EXERCISE PROMPT: Copy out each line of the data that includes the string "query".

::: SUPPLIED RECORDS

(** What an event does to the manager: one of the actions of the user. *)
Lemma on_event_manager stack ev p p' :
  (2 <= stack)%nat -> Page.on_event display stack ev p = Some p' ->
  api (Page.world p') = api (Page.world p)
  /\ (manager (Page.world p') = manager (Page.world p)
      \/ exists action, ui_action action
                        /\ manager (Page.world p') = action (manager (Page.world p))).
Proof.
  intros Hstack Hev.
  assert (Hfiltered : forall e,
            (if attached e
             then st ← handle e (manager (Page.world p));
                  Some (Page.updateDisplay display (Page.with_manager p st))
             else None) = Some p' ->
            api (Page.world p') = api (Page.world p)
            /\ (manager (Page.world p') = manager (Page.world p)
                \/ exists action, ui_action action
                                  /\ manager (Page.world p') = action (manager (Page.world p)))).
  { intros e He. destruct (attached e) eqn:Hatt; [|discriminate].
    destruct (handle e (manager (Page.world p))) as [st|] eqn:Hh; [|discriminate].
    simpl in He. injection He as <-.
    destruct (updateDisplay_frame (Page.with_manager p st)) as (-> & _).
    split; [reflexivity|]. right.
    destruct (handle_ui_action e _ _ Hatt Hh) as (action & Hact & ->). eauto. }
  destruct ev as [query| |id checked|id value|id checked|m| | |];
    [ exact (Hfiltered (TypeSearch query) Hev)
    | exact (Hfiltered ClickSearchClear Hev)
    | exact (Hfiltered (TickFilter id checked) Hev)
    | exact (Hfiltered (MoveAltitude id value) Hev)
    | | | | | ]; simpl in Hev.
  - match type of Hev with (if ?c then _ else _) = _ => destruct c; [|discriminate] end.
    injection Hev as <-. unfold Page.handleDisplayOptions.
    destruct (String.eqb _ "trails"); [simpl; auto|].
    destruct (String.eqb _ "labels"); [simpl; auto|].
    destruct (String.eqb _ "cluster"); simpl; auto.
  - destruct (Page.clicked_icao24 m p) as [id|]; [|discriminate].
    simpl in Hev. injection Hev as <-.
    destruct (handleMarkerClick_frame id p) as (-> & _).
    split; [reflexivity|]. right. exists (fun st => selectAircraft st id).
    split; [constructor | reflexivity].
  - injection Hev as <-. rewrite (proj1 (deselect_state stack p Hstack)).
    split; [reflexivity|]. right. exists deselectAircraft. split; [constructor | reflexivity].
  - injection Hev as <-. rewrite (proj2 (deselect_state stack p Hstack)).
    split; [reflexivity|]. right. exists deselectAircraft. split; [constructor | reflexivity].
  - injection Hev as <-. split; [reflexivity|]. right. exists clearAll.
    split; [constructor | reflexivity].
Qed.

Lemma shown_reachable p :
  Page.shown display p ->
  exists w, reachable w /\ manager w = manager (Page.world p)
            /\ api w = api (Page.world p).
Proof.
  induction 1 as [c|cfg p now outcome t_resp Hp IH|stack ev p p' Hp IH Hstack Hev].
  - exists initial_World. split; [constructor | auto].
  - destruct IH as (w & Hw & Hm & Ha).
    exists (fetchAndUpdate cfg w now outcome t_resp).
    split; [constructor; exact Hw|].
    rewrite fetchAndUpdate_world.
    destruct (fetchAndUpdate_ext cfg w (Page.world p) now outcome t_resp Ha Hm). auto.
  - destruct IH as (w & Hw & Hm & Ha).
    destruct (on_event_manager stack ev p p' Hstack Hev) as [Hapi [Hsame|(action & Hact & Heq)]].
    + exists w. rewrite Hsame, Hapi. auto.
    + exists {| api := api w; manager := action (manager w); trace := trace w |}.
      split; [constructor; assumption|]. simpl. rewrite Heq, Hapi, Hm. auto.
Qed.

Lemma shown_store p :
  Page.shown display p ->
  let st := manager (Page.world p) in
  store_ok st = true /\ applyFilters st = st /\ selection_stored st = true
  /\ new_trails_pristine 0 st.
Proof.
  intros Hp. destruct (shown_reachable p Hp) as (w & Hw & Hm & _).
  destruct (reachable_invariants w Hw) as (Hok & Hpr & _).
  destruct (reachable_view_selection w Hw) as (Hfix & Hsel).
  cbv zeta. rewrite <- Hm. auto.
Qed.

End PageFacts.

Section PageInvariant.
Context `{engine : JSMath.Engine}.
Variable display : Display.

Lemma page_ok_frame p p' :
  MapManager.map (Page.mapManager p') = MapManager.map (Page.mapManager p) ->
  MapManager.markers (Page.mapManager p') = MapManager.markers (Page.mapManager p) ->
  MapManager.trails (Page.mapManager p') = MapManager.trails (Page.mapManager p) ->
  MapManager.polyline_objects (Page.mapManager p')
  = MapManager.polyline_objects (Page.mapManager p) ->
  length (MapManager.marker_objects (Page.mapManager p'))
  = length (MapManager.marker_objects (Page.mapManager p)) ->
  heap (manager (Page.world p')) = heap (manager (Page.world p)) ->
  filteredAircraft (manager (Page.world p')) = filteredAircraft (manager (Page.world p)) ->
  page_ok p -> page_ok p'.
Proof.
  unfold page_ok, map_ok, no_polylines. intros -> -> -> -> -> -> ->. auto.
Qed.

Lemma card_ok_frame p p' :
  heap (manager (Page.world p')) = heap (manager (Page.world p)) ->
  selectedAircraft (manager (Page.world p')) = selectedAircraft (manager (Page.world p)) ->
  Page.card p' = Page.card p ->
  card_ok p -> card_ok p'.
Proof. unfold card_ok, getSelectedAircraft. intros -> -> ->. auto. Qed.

::::::
::: SUPPLIED RECORDS

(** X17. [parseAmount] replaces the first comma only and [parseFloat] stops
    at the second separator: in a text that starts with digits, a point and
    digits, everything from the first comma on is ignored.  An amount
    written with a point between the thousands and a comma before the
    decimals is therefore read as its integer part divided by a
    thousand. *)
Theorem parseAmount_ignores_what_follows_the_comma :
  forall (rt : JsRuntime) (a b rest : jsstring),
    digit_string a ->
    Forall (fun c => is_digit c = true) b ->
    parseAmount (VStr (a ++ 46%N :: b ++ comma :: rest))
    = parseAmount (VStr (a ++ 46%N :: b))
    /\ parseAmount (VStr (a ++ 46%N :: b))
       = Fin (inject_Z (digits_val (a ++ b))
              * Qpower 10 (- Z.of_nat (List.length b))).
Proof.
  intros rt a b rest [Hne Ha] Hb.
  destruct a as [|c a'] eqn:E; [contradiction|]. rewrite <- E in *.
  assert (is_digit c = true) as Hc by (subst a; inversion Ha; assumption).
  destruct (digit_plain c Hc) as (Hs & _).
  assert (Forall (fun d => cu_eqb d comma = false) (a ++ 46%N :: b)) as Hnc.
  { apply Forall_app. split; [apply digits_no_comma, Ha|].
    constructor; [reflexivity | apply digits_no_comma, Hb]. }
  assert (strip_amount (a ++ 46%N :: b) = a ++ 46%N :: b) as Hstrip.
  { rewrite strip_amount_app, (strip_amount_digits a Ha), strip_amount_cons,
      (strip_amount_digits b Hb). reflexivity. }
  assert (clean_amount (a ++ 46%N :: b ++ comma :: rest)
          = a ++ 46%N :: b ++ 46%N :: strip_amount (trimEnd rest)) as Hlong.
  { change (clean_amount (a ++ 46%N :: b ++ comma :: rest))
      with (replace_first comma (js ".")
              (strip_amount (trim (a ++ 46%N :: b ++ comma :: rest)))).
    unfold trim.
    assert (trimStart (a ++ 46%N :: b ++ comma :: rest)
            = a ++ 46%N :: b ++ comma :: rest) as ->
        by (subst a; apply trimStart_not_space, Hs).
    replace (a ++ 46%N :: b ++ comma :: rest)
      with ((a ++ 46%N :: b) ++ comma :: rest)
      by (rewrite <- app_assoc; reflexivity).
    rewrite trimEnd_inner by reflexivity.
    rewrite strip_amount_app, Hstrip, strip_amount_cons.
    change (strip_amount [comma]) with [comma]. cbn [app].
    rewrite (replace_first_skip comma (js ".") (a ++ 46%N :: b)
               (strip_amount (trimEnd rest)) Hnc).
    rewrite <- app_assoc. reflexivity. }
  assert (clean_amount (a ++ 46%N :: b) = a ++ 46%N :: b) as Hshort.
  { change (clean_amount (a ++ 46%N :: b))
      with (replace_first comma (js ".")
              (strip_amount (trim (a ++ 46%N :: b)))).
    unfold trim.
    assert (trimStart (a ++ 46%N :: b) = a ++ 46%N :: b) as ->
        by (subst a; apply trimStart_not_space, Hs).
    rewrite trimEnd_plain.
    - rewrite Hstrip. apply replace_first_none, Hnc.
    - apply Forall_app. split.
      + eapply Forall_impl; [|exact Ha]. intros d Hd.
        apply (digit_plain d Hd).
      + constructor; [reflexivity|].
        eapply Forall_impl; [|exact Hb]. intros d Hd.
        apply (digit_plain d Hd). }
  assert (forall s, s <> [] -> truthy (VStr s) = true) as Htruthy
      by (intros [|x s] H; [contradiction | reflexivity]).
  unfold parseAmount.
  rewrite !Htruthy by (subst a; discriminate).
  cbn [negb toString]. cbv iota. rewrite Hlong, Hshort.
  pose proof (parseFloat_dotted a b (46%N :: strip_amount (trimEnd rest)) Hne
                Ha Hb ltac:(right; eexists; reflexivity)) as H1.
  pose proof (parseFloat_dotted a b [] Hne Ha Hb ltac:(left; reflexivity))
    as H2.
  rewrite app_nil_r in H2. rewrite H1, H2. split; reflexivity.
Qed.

::::::

OUTPUT OF THE TASK:
  destruct ev as [query| |id checked|id value|id checked|m| | |];
    [ exact (Hfiltered (TypeSearch query) Hev)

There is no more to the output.